Artifact Rejection
We implemented a fully automated artifact rejection framework (for details, see (Murty et al. , 2020, 2021; Murty & Ray, 2022), in which outliers were detected as repeats with deviation from the mean signal in either time or frequency domains by more than 6 standard deviations, and subsequently electrodes with too many (30%) outliers were discarded. Subsequently, stimulus repeats that were deemed bad in more than 10% of the other electrodes (see below) or in the visual electrodes were discarded. This gave rise to a set of good electrodes and common bad repeats for each subject. Overall, this led us to reject 15.33±0.36% (mean±SEM) stimulus repeats. We also rejected electrodes with high impedance (>25kΩ). Finally, as in our previous studies, we computed slopes for the baseline power spectrum between 56-84Hz range for each unipolar electrode and rejected electrodes whose slopes were less than 0. Based on these criteria, 15.30±0.72% (mean±SEM; min: 0, median: 12.5%, max: 60.9%) electrodes were labelled bad. Some subjects who had predominantly bad electrodes (>40 electrodes) were rejected later in the pipeline.
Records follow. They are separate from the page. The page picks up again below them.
(* ===== verification/MountTable.v ===== *)
(** localpath_statfs.go: the cached mount table, read by one goroutine at a time and
    never under a caller's lock.

    A read of the table may take any time. Each section of the mutex is a step; a
    run is any sequence of steps of callers, readers and [forgetMountTable]. *)

From S2P Require Import Prelude GoStrings GoError LocalPath.

(** One second, in nanoseconds. *)
Definition mountTableTTL : Z := 1000000000.

(** [mountTable]; a channel is known by a number. *)
Record mountTable := mkTable {
  loaded : bool; readAt : Time; points : list string; aliases : list alias; refreshing : option nat; gen : nat
}.

(** The reads in flight, with the channel each closes and the generation it was
    started in, the closed channels, and the callers waiting on one. *)
Record tableState := mkTableState {
  table : mountTable;
  readers : list (nat * nat);
  closedChans : list nat;
  waiters : gmap nat nat;
  nextChan : nat
}.

(** The first section of [mountOf]: a stale table is read again, and only a caller
    that finds no table waits. The result is the mount, unless the caller waits. *)
Definition mountOfBegin (now : Time) (c : nat) (abs : string) (s : tableState) : option string * tableState :=
  let t := table s in
  let stale := negb (loaded t) || (mountTableTTL <? now - readAt t) in
  let '(t, s) :=
    match stale, refreshing t with
    | true, None =>
        let ch := nextChan s in
        let t := mkTable (loaded t) (readAt t) (points t) (aliases t) (Some ch) (gen t) in
        (t, mkTableState t ((ch, gen t) :: readers s) (closedChans s) (waiters s) (S ch))
    | _, _ => (t, s)
    end in
  match loaded t, refreshing t with
  | false, Some ch => (None, mkTableState t (readers s) (closedChans s) (<[c := ch]> (waiters s)) (nextChan s))
  | _, _ => (Some (chooseMount (points t) (unalias abs (aliases t))), s)
  end.

(** Its second section, once the channel is closed. *)
Definition mountOfEnd (c : nat) (abs : string) (s : tableState) : string * tableState :=
  (chooseMount (points (table s)) (unalias abs (aliases (table s))),
   mkTableState (table s) (readers s) (closedChans s) (delete c (waiters s)) (nextChan s)).

(** [refreshMountTable] of the reader [(ch, g)], from what it read. *)
Definition refreshMountTable (ch g : nat) (ps : result (list string)) (als : result (list alias)) (now : Time)
    (s : tableState) : tableState :=
  let ps := match ps with Ok ps => ps | Err _ => [] end in
  let als := match als with Ok als => als | Err _ => [] end in
  let ps := map (λ m, unalias m als) ps in
  let t := table s in
  let t := if (gen t =? g)%nat then mkTable true now ps als (refreshing t) (gen t) else t in
  let t := if bool_decide (refreshing t = Some ch) then mkTable (loaded t) (readAt t) (points t) (aliases t) None (gen t) else t in
  mkTableState t (filter (λ r, r ≠ (ch, g)) (readers s)) (ch :: closedChans s) (waiters s) (nextChan s).

(** [forgetMountTable]. *)
Definition forgetMountTable (s : tableState) : tableState :=
  mkTableState (mkTable false 0 [] [] None (S (gen (table s)))) (readers s) (closedChans s) (waiters s) (nextChan s).

Inductive tstep (s : tableState) : tableState → Prop :=
| t_begin now c abs : waiters s !! c = None → tstep s (mountOfBegin now c abs s).2
| t_end c ch abs : waiters s !! c = Some ch → ch ∈ closedChans s → tstep s (mountOfEnd c abs s).2
| t_deadline c ch : waiters s !! c = Some ch →
    tstep s (mkTableState (table s) (readers s) (closedChans s) (delete c (waiters s)) (nextChan s))
| t_read ch g ps als now : (ch, g) ∈ readers s → tstep s (refreshMountTable ch g ps als now s)
| t_forget : tstep s (forgetMountTable s).

Definition noTable : tableState := mkTableState (mkTable false 0 [] [] None 0) [] [] ∅ 0.

Definition treachable (s : tableState) : Prop := rtc tstep noTable s.

(** The read the table names is the one of its generation; a waiting caller's
    channel is closed, or will be by a read in flight; a table that was forgotten
    holds nothing. *)
Record table_ok (s : tableState) : Prop := {
  tk_readers ch g : (ch, g) ∈ readers s → (ch < nextChan s)%nat /\ (g <= gen (table s))%nat;
  tk_current ch : (ch, gen (table s)) ∈ readers s <-> refreshing (table s) = Some ch;
  tk_waiter c ch : waiters s !! c = Some ch → ch ∈ closedChans s \/ ∃ g, (ch, g) ∈ readers s;
  tk_empty : loaded (table s) = false → points (table s) = [] /\ aliases (table s) = [];
  tk_unique ch g g' : (ch, g) ∈ readers s → (ch, g') ∈ readers s → g = g'
}.

Lemma noTable_ok : table_ok noTable.
Proof.
  constructor; cbn; try done.
  - intros ch g Hx. by apply not_elem_of_nil in Hx.
  - intros ch. split; [intros Hx; by apply not_elem_of_nil in Hx|done].
  - intros ch g g' Hx. by apply not_elem_of_nil in Hx.
Qed.

Lemma launch_ok s : table_ok s → refreshing (table s) = None →
  table_ok (mkTableState
    (mkTable (loaded (table s)) (readAt (table s)) (points (table s)) (aliases (table s)) (Some (nextChan s)) (gen (table s)))
    ((nextChan s, gen (table s)) :: readers s) (closedChans s) (waiters s) (S (nextChan s))).
Proof.
  intros [H1 H2 H3 H4 H5] Hn. constructor; cbn.
  - intros ch g [[= -> ->]|Hx]%elem_of_cons; [lia|]. apply H1 in Hx. lia.
  - intros ch. rewrite elem_of_cons, H2, Hn. naive_solver.
  - intros c ch Hx. destruct (H3 c ch Hx) as [|[g Hg]]; [by left|]. right. exists g. by right.
  - done.
  - intros ch g g' [[= -> ->]|Hx]%elem_of_cons [[= ->]|Hy]%elem_of_cons; simplify_eq; try done.
    + apply H1 in Hy. lia.
    + apply H1 in Hx. lia.
    + by eapply H5.
Qed.

Lemma wait_ok s c ch : table_ok s → refreshing (table s) = Some ch →
  table_ok (mkTableState (table s) (readers s) (closedChans s) (<[c := ch]> (waiters s)) (nextChan s)).
Proof.
  intros [H1 H2 H3 H4 H5] Hr. constructor; cbn; try done.
  intros c' ch' Hx. rewrite lookup_insert in Hx. case_decide; [|by eapply H3]. simplify_eq. right.
  exists (gen (table s)). by apply H2.
Qed.

Lemma mountOfBegin_ok now c abs s : table_ok s → table_ok (mountOfBegin now c abs s).2.
Proof.
  intros Hok. unfold mountOfBegin. destruct (negb (loaded (table s)) || _) eqn:Hst, (refreshing (table s)) as [ch|] eqn:Hr.
  - rewrite Hr. destruct (loaded (table s)); [done|]. by apply wait_ok.
  - cbn [loaded refreshing]. pose proof (launch_ok s Hok Hr) as Hl.
    destruct (loaded (table s)) eqn:Hld; cbn; [exact Hl|].
    apply (wait_ok _ c (nextChan s)) in Hl; [|done]. exact Hl.
  - rewrite ?Hr. destruct (loaded (table s)); [done|]. by apply wait_ok.
  - rewrite ?Hr. by destruct (loaded (table s)).
Qed.

Lemma unwait_ok s c : table_ok s →
  table_ok (mkTableState (table s) (readers s) (closedChans s) (delete c (waiters s)) (nextChan s)).
Proof.
  intros [H1 H2 H3 H4 H5]. constructor; cbn; try done. intros c' ch Hx. apply lookup_delete_Some in Hx as [_ Hx]. by eapply H3.
Qed.

Lemma refresh_ok ch g ps als now s : table_ok s → (ch, g) ∈ readers s → table_ok (refreshMountTable ch g ps als now s).
Proof.
  intros [H1 H2 H3 H4 H5] Hin. unfold refreshMountTable. cbv zeta.
  set (t1 := if (gen (table s) =? g)%nat then _ else _).
  set (t2 := if bool_decide _ then _ else _).
  assert (gen t2 = gen (table s)) as Hg by (subst t2 t1; repeat case_goal; done).
  assert (refreshing t2 = if bool_decide (refreshing (table s) = Some ch) then None else refreshing (table s)) as Hr.
  { assert (refreshing t1 = refreshing (table s)) as Hr1 by (subst t1; by case_goal).
    subst t2. rewrite Hr1. destruct (bool_decide (refreshing (table s) = Some ch)); [done|exact Hr1]. }
  assert (loaded t2 = false → points t2 = [] /\ aliases t2 = []) as He.
  { intros Hl. subst t2. destruct (bool_decide _); subst t1; destruct (gen (table s) =? g)%nat; cbn in *; try done; by apply H4. }
  constructor; cbn.
  - intros ch' g' [_ Hx]%list_elem_of_filter. rewrite Hg. by apply H1.
  - intros ch'. rewrite list_elem_of_filter, Hg, H2, Hr. case_bool_decide as Hb.
    + split; [|done]. intros [Hne Hc]. exfalso. apply Hne. rewrite Hb in Hc. injection Hc as <-.
      f_equal. apply (H5 ch); [by apply H2|done].
    + split; [by intros [_ ?]|]. intros Hc. split; [|done]. intros [= -> Hgen]. congruence.
  - intros c ch' Hx. rewrite elem_of_cons. destruct (H3 c ch' Hx) as [|[g' Hg']]; [by left; right|].
    destruct (decide (ch' = ch)) as [->|Hne]; [by left; left|]. right. exists g'. apply list_elem_of_filter. split; [congruence|done].
  - done.
  - intros ch' g1 g2 [_ Hx]%list_elem_of_filter [_ Hy]%list_elem_of_filter. by eapply H5.
Qed.

Lemma forget_ok s : table_ok s → table_ok (forgetMountTable s).
Proof.
  intros [H1 H2 H3 H4 H5]. constructor; cbn; try done.
  - intros ch g Hx. apply H1 in Hx. lia.
  - intros ch. split; [|done]. intros Hx. apply H1 in Hx. lia.
Qed.

Lemma tstep_ok s s' : table_ok s → tstep s s' → table_ok s'.
Proof.
  intros Hok []; [by apply mountOfBegin_ok|by apply unwait_ok|by apply unwait_ok|by apply refresh_ok|by apply forget_ok].
Qed.

Lemma treachable_ok s : treachable s → table_ok s.
Proof.
  unfold treachable. intros Hr. pose proof noTable_ok as Hok. induction Hr as [|s1 s2 s3 Hs Hr IH]; [done|].
  apply IH. by eapply tstep_ok.
Qed.

(** One read of the table is in flight per generation; a caller that waits has a
    closed channel or a read in flight that will close it; and the end of a read
    started before the table was forgotten leaves the table as it is. *)
Theorem mount_table_sound s : treachable s →
  (∀ ch ch', (ch, gen (table s)) ∈ readers s → (ch', gen (table s)) ∈ readers s → ch = ch') /\
  (∀ c ch, waiters s !! c = Some ch → ch ∈ closedChans s \/ ∃ g, (ch, g) ∈ readers s) /\
  (∀ ch g ps als now, (ch, g) ∈ readers s → g ≠ gen (table s) →
     table (refreshMountTable ch g ps als now s) = table s).
Proof.
  intros Hr%treachable_ok. split_and!.
  - intros ch ch' H1%(tk_current s Hr) H2%(tk_current s Hr). congruence.
  - apply (tk_waiter s Hr).
  - intros ch g ps als now Hin Hne. unfold refreshMountTable. cbv zeta. rewrite (proj2 (Nat.eqb_neq _ _)) by done.
    rewrite bool_decide_eq_false_2; [done|]. intros Hc%(tk_current s Hr). destruct Hne. by eapply (tk_unique s Hr).
Qed.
Eye position was monitored using EyeLink 1000 (SR Research Ltd), sampled at 500Hz. Any eye-blinks or change in eye position outside a 5º fixation window during -0.5s to 0.75s from stimulus onset were noted as fixation breaks, which were removed offline. This led to a rejection of 16.54±0.059% (mean±SEM) stimulus repeats. Overall, we rejected 31.88±0.81% (mean±SEM) of the repeats (min: 8.4%, median: 30.1%, max: 73.2%).